Stored items |
(** * LinkedIn post generator: the search / summarise / post pipeline of app.py

    A shallow embedding of [search_topic], [_call_groq_api],
    [generate_linkedin_post] and [process_topic], and the properties the
    specification states about them.

    Conventions of the embedding.
    - A Python [str] is a Rocq [string] holding its UTF-8 bytes.
    - A decoded JSON document is a value of [json]; Python's dynamic typing
      is kept, so an operation on a value of the wrong type raises.
    - The two HTTP providers are an environment [Env] that answers each
      request from the request and the history of the run.
    - An [async def] runs, inside one invocation, as sequential code: it is a
      computation in the monad [M], which threads the history of the run
      (the trace) and may raise. *)

From Stdlib Require Import ZArith List Bool Lia.
From Stdlib Require Import Strings.String Strings.Ascii Numbers.DecimalString.
Import ListNotations.

Set Warnings "-register-all".

Local Open Scope list_scope.
Local Open Scope string_scope.

(* ================================================================== *)
(** ** Python strings *)

Module PyStr.

Definition chr (n : nat) : string := String (ascii_of_nat n) EmptyString.

(** The characters a Rocq string literal cannot hold. *)
Definition nl : string := chr 10.
Definition dq : string := chr 34.

(** [str(n)] for an [int]. *)
Definition str_of_int (z : Z) : string := NilEmpty.string_of_int (Z.to_int z).

(** [sub in s] on the bytes; for well-formed UTF-8 this is [sub in s] on the
    code points. *)
Fixpoint contains_b (sub s : string) : bool :=
  if prefix sub s then true
  else match s with
       | EmptyString => false
       | String _ r => contains_b sub r
       end.

(** The same relation as a proposition: [sub] occurs verbatim inside [s]. *)
Definition contains (sub s : string) : Prop :=
  exists before after, s = before ++ sub ++ after.

Definition starts_with (pre s : string) : Prop :=
  exists rest, s = pre ++ rest.
Lemma disconnect_sweeps_every_room_witness :
  let st := RoomServer.server Fixture.two_devices in
  let r := RoomServer.disconnect "s2" "0xa" st in
  is_Some (RoomServer.addressToSockets st !! "0xa") ∧
  RoomServer.chatRoomMembers st !! "room" = Some {[ "0xa"; "0xb"; "0xc" ]} ∧
  (∀ chatId members',
     RoomServer.chatRoomMembers r.1 !! chatId = Some members' → "0xa" ∉ members') ∧
  RoomRuns.inactive_count "room" r.2 = 0.
Proof.
  intros st r.
  assert (Hs : is_Some (RoomServer.addressToSockets st !! "0xa"))
    by (by vm_compute; eexists).
  destruct (disconnect_sweeps_every_room "s2" "0xa" st) as [_ Hsweep].
  destruct (Hsweep Hs) as (Hgone & _ & Hcount).
  split_and!; [exact Hs|by vm_compute| |].
  - intros chatId members' Hc. by destruct (Hgone chatId members' Hc).
  - unfold r. rewrite Hcount. by vm_compute.
Defined.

EXERCISE PROMPT |
For every entry above, give it back exactly as written.

WORKED SOLUTION |
(** * LinkedIn post generator: the search / summarise / post pipeline of app.py

    A shallow embedding of [search_topic], [_call_groq_api],
    [generate_linkedin_post] and [process_topic], and the properties the
    specification states about them.

    Conventions of the embedding.
    - A Python [str] is a Rocq [string] holding its UTF-8 bytes.
    - A decoded JSON document is a value of [json]; Python's dynamic typing
      is kept, so an operation on a value of the wrong type raises.
    - The two HTTP providers are an environment [Env] that answers each
      request from the request and the history of the run.
    - An [async def] runs, inside one invocation, as sequential code: it is a
      computation in the monad [M], which threads the history of the run
      (the trace) and may raise. *)

From Stdlib Require Import ZArith List Bool Lia.
From Stdlib Require Import Strings.String Strings.Ascii Numbers.DecimalString.
Import ListNotations.

Set Warnings "-register-all".

Local Open Scope list_scope.
Local Open Scope string_scope.

(* ================================================================== *)
(** ** Python strings *)

Module PyStr.

Definition chr (n : nat) : string := String (ascii_of_nat n) EmptyString.

(** The characters a Rocq string literal cannot hold. *)
Definition nl : string := chr 10.
Definition dq : string := chr 34.

(** [str(n)] for an [int]. *)
Definition str_of_int (z : Z) : string := NilEmpty.string_of_int (Z.to_int z).

(** [sub in s] on the bytes; for well-formed UTF-8 this is [sub in s] on the
    code points. *)
Fixpoint contains_b (sub s : string) : bool :=
  if prefix sub s then true
  else match s with
       | EmptyString => false
       | String _ r => contains_b sub r
       end.

(** The same relation as a proposition: [sub] occurs verbatim inside [s]. *)
Definition contains (sub s : string) : Prop :=
  exists before after, s = before ++ sub ++ after.

Definition starts_with (pre s : string) : Prop :=
  exists rest, s = pre ++ rest.
Lemma disconnect_sweeps_every_room_witness :
  let st := RoomServer.server Fixture.two_devices in
  let r := RoomServer.disconnect "s2" "0xa" st in
  is_Some (RoomServer.addressToSockets st !! "0xa") ∧
  RoomServer.chatRoomMembers st !! "room" = Some {[ "0xa"; "0xb"; "0xc" ]} ∧
  (∀ chatId members',
     RoomServer.chatRoomMembers r.1 !! chatId = Some members' → "0xa" ∉ members') ∧
  RoomRuns.inactive_count "room" r.2 = 0.
Proof.
  intros st r.
  assert (Hs : is_Some (RoomServer.addressToSockets st !! "0xa"))
    by (by vm_compute; eexists).
  destruct (disconnect_sweeps_every_room "s2" "0xa" st) as [_ Hsweep].
  destruct (Hsweep Hs) as (Hgone & _ & Hcount).
  split_and!; [exact Hs|by vm_compute| |].
  - intros chatId members' Hc. by destruct (Hgone chatId members' Hc).
  - unfold r. rewrite Hcount. by vm_compute.
Defined.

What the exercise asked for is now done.